PCAK’s goals include engaging Kentucky’s citizens in child abuse and neglect prevention efforts, and to establish preventing abuse and neglect as a public policy priority. To help accomplish these goals, Dr. Pittenger is involved in the Kids Are Worth It Conference. She serves on the External Affairs Committee of the PCAK Board, works on the Commit to Prevent Campaign, and in the Legislative Advocacy. She is also a member of the State Child Fatality Review Panel, and PCAK was heavily involved in the successful passage of that legislation.
Dr. Pittenger does trainings for medical professionals about abusive head trauma. She also regards parent education as an important tool to prevent child abuse and neglect. “Knowledge is power,” she says. She is involved with a statewide initiative to educate the public about signs of abuse, what to do, and how to prevent it.

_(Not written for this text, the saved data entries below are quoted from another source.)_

(* ===== verification/Groestl.v ===== *)
(** * Groestl: crypto/x11/groestl.c, sph_groestl.h

    The third hash of the X11 chain, in the 64-bit little-endian form
    ([SPH_GROESTL_64], [USE_LE]).  The state is 8 (Groestl-224/256) or 16
    (Groestl-384/512) columns of 8 bytes, a 64-bit word each, its first row in
    the low byte; a round is eight table lookups per column.  The
    specification is the AES-like cipher on bytes (AddRoundConstant, SubBytes,
    ShiftBytes, MixBytes over GF(2^8)); the theorems refine it by the
    table-driven permutations, their small-footprint forms, and the whole
    streaming interface. *)
From S2P Require Import Prelude SphTypes Stream Padding AesHelper.

Module Groestl.
Import Aes.

(** ** Constants and bytes of words *)

(** [C64e(x)], the constant [x] with its bytes in memory order. *)
Definition C64e (x : Z) : Z :=
  Z.lor (Z.lor (Z.lor (Z.lor (Z.lor (Z.lor (Z.lor
    (x ≫ 56)
    (Z.land (x ≫ 40) 0x000000000000FF00))
    (Z.land (x ≫ 24) 0x0000000000FF0000))
    (Z.land (x ≫ 8) 0x00000000FF000000))
    (Z.land (x ≪ 8) 0x000000FF00000000))
    (Z.land (x ≪ 24) 0x0000FF0000000000))
    (Z.land (x ≪ 40) 0x00FF000000000000))
    (Z.land (x ≪ 56) 0xFF00000000000000).

Definition B64_0 (x : Z) : Z := Z.land x 0xFF.
Definition B64_1 (x : Z) : Z := Z.land (x ≫ 8) 0xFF.
Definition B64_2 (x : Z) : Z := Z.land (x ≫ 16) 0xFF.
Definition B64_3 (x : Z) : Z := Z.land (x ≫ 24) 0xFF.
Definition B64_4 (x : Z) : Z := Z.land (x ≫ 32) 0xFF.
Definition B64_5 (x : Z) : Z := Z.land (x ≫ 40) 0xFF.
Definition B64_6 (x : Z) : Z := Z.land (x ≫ 48) 0xFF.
Definition B64_7 (x : Z) : Z := x ≫ 56.

Definition PC64 (j r : Z) : Z := j + r.
Definition QC64 (j r : Z) : Z :=
  SPH_T64 (r ≪ 56) ^^ SPH_T64 (Z.lnot (SPH_T64 (j ≪ 56))).

Definition T0 : list Z := Eval cbv in C64e <$>
  [0xc632f4a5f497a5c6; 0xf86f978497eb84f8; 0xee5eb099b0c799ee; 0xf67a8c8d8cf78df6;
   0xffe8170d17e50dff; 0xd60adcbddcb7bdd6; 0xde16c8b1c8a7b1de; 0x916dfc54fc395491;
   0x6090f050f0c05060; 0x0207050305040302; 0xce2ee0a9e087a9ce; 0x56d1877d87ac7d56;
   0xe7cc2b192bd519e7; 0xb513a662a67162b5; 0x4d7c31e6319ae64d; 0xec59b59ab5c39aec;
   0x8f40cf45cf05458f; 0x1fa3bc9dbc3e9d1f; 0x8949c040c0094089; 0xfa68928792ef87fa;
   0xefd03f153fc515ef; 0xb29426eb267febb2; 0x8ece40c94007c98e; 0xfbe61d0b1ded0bfb;
   0x416e2fec2f82ec41; 0xb31aa967a97d67b3; 0x5f431cfd1cbefd5f; 0x456025ea258aea45;
   0x23f9dabfda46bf23; 0x535102f702a6f753; 0xe445a196a1d396e4; 0x9b76ed5bed2d5b9b;
   0x75285dc25deac275; 0xe1c5241c24d91ce1; 0x3dd4e9aee97aae3d; 0x4cf2be6abe986a4c;
   0x6c82ee5aeed85a6c; 0x7ebdc341c3fc417e; 0xf5f3060206f102f5; 0x8352d14fd11d4f83;
   0x688ce45ce4d05c68; 0x515607f407a2f451; 0xd18d5c345cb934d1; 0xf9e1180818e908f9;
   0xe24cae93aedf93e2; 0xab3e9573954d73ab; 0x6297f553f5c45362; 0x2a6b413f41543f2a;
   0x081c140c14100c08; 0x9563f652f6315295; 0x46e9af65af8c6546; 0x9d7fe25ee2215e9d;
   0x3048782878602830; 0x37cff8a1f86ea137; 0x0a1b110f11140f0a; 0x2febc4b5c45eb52f;
   0x0e151b091b1c090e; 0x247e5a365a483624; 0x1badb69bb6369b1b; 0xdf98473d47a53ddf;
   0xcda76a266a8126cd; 0x4ef5bb69bb9c694e; 0x7f334ccd4cfecd7f; 0xea50ba9fbacf9fea;
   0x123f2d1b2d241b12; 0x1da4b99eb93a9e1d; 0x58c49c749cb07458; 0x3446722e72682e34;
   0x3641772d776c2d36; 0xdc11cdb2cda3b2dc; 0xb49d29ee2973eeb4; 0x5b4d16fb16b6fb5b;
   0xa4a501f60153f6a4; 0x76a1d74dd7ec4d76; 0xb714a361a37561b7; 0x7d3449ce49face7d;
   0x52df8d7b8da47b52; 0xdd9f423e42a13edd; 0x5ecd937193bc715e; 0x13b1a297a2269713;
   0xa6a204f50457f5a6; 0xb901b868b86968b9; 0x0000000000000000; 0xc1b5742c74992cc1;
   0x40e0a060a0806040; 0xe3c2211f21dd1fe3; 0x793a43c843f2c879; 0xb69a2ced2c77edb6;
   0xd40dd9bed9b3bed4; 0x8d47ca46ca01468d; 0x671770d970ced967; 0x72afdd4bdde44b72;
   0x94ed79de7933de94; 0x98ff67d4672bd498; 0xb09323e8237be8b0; 0x855bde4ade114a85;
   0xbb06bd6bbd6d6bbb; 0xc5bb7e2a7e912ac5; 0x4f7b34e5349ee54f; 0xedd73a163ac116ed;
   0x86d254c55417c586; 0x9af862d7622fd79a; 0x6699ff55ffcc5566; 0x11b6a794a7229411;
   0x8ac04acf4a0fcf8a; 0xe9d9301030c910e9; 0x040e0a060a080604; 0xfe66988198e781fe;
   0xa0ab0bf00b5bf0a0; 0x78b4cc44ccf04478; 0x25f0d5bad54aba25; 0x4b753ee33e96e34b;
   0xa2ac0ef30e5ff3a2; 0x5d4419fe19bafe5d; 0x80db5bc05b1bc080; 0x0580858a850a8a05;
   0x3fd3ecadec7ead3f; 0x21fedfbcdf42bc21; 0x70a8d848d8e04870; 0xf1fd0c040cf904f1;
   0x63197adf7ac6df63; 0x772f58c158eec177; 0xaf309f759f4575af; 0x42e7a563a5846342;
   0x2070503050403020; 0xe5cb2e1a2ed11ae5; 0xfdef120e12e10efd; 0xbf08b76db7656dbf;
   0x8155d44cd4194c81; 0x18243c143c301418; 0x26795f355f4c3526; 0xc3b2712f719d2fc3;
   0xbe8638e13867e1be; 0x35c8fda2fd6aa235; 0x88c74fcc4f0bcc88; 0x2e654b394b5c392e;
   0x936af957f93d5793; 0x55580df20daaf255; 0xfc619d829de382fc; 0x7ab3c947c9f4477a;
   0xc827efacef8bacc8; 0xba8832e7326fe7ba; 0x324f7d2b7d642b32; 0xe642a495a4d795e6;
   0xc03bfba0fb9ba0c0; 0x19aab398b3329819; 0x9ef668d16827d19e; 0xa322817f815d7fa3;
   0x44eeaa66aa886644; 0x54d6827e82a87e54; 0x3bdde6abe676ab3b; 0x0b959e839e16830b;
   0x8cc945ca4503ca8c; 0xc7bc7b297b9529c7; 0x6b056ed36ed6d36b; 0x286c443c44503c28;
   0xa72c8b798b5579a7; 0xbc813de23d63e2bc; 0x1631271d272c1d16; 0xad379a769a4176ad;
   0xdb964d3b4dad3bdb; 0x649efa56fac85664; 0x74a6d24ed2e84e74; 0x1436221e22281e14;
   0x92e476db763fdb92; 0x0c121e0a1e180a0c; 0x48fcb46cb4906c48; 0xb88f37e4376be4b8;
   0x9f78e75de7255d9f; 0xbd0fb26eb2616ebd; 0x43692aef2a86ef43; 0xc435f1a6f193a6c4;
   0x39dae3a8e372a839; 0x31c6f7a4f762a431; 0xd38a593759bd37d3; 0xf274868b86ff8bf2;
   0xd583563256b132d5; 0x8b4ec543c50d438b; 0x6e85eb59ebdc596e; 0xda18c2b7c2afb7da;
   0x018e8f8c8f028c01; 0xb11dac64ac7964b1; 0x9cf16dd26d23d29c; 0x49723be03b92e049;
   0xd81fc7b4c7abb4d8; 0xacb915fa1543faac; 0xf3fa090709fd07f3; 0xcfa06f256f8525cf;
   0xca20eaafea8fafca; 0xf47d898e89f38ef4; 0x476720e9208ee947; 0x1038281828201810;
   0x6f0b64d564ded56f; 0xf073838883fb88f0; 0x4afbb16fb1946f4a; 0x5cca967296b8725c;
   0x38546c246c702438; 0x575f08f108aef157; 0x732152c752e6c773; 0x9764f351f3355197;
   0xcbae6523658d23cb; 0xa125847c84597ca1; 0xe857bf9cbfcb9ce8; 0x3e5d6321637c213e;
   0x96ea7cdd7c37dd96; 0x611e7fdc7fc2dc61; 0x0d9c9186911a860d; 0x0f9b9485941e850f;
   0xe04bab90abdb90e0; 0x7cbac642c6f8427c; 0x712657c457e2c471; 0xcc29e5aae583aacc;
   0x90e373d8733bd890; 0x06090f050f0c0506; 0xf7f4030103f501f7; 0x1c2a36123638121c;
   0xc23cfea3fe9fa3c2; 0x6a8be15fe1d45f6a; 0xaebe10f91047f9ae; 0x69026bd06bd2d069;
   0x17bfa891a82e9117; 0x9971e858e8295899; 0x3a5369276974273a; 0x27f7d0b9d04eb927;
   0xd991483848a938d9; 0xebde351335cd13eb; 0x2be5ceb3ce56b32b; 0x2277553355443322;
   0xd204d6bbd6bfbbd2; 0xa9399070904970a9; 0x07878089800e8907; 0x33c1f2a7f266a733;
   0x2decc1b6c15ab62d; 0x3c5a66226678223c; 0x15b8ad92ad2a9215; 0xc9a96020608920c9;
   0x875cdb49db154987; 0xaab01aff1a4fffaa; 0x50d8887888a07850; 0xa52b8e7a8e517aa5;
   0x03898a8f8a068f03; 0x594a13f813b2f859; 0x09929b809b128009; 0x1a2339173934171a;
   0x651075da75cada65; 0xd784533153b531d7; 0x84d551c65113c684; 0xd003d3b8d3bbb8d0;
   0x82dc5ec35e1fc382; 0x29e2cbb0cb52b029; 0x5ac3997799b4775a; 0x1e2d3311333c111e;
   0x7b3d46cb46f6cb7b; 0xa8b71ffc1f4bfca8; 0x6d0c61d661dad66d; 0x2c624e3a4e583a2c].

PCAK welcomes volunteers. Last year volunteers gave more than 8,000 hours of service to PCAK in projects ranging from data entry in the office to serving as board members.
Today PCAK is recognized as the Kentucky affiliate of Prevent Child Abuse America. Their office is at 801 Corporate Drive, Lexington, KY 40503. The telephone is 859-225-8879 and the website is http://www.pcaky.org. The e-mail is PCAKY@PCAKY.ORG.
By Martha Evans Sparks, Staff Writer
The Pinwheels for Prevention Campaign is conducted annually in April, during Child Abuse Prevention Month. Blue and silver plastic pinwheels are distributed statewide. Most of the pinwheels are planted in pinwheel “gardens” in a high-visibility place where the display can gain media and public attention.
The pinwheel symbol is used nationwide to raise awareness about child abuse and neglect prevention. It was chosen to represent hope and promise.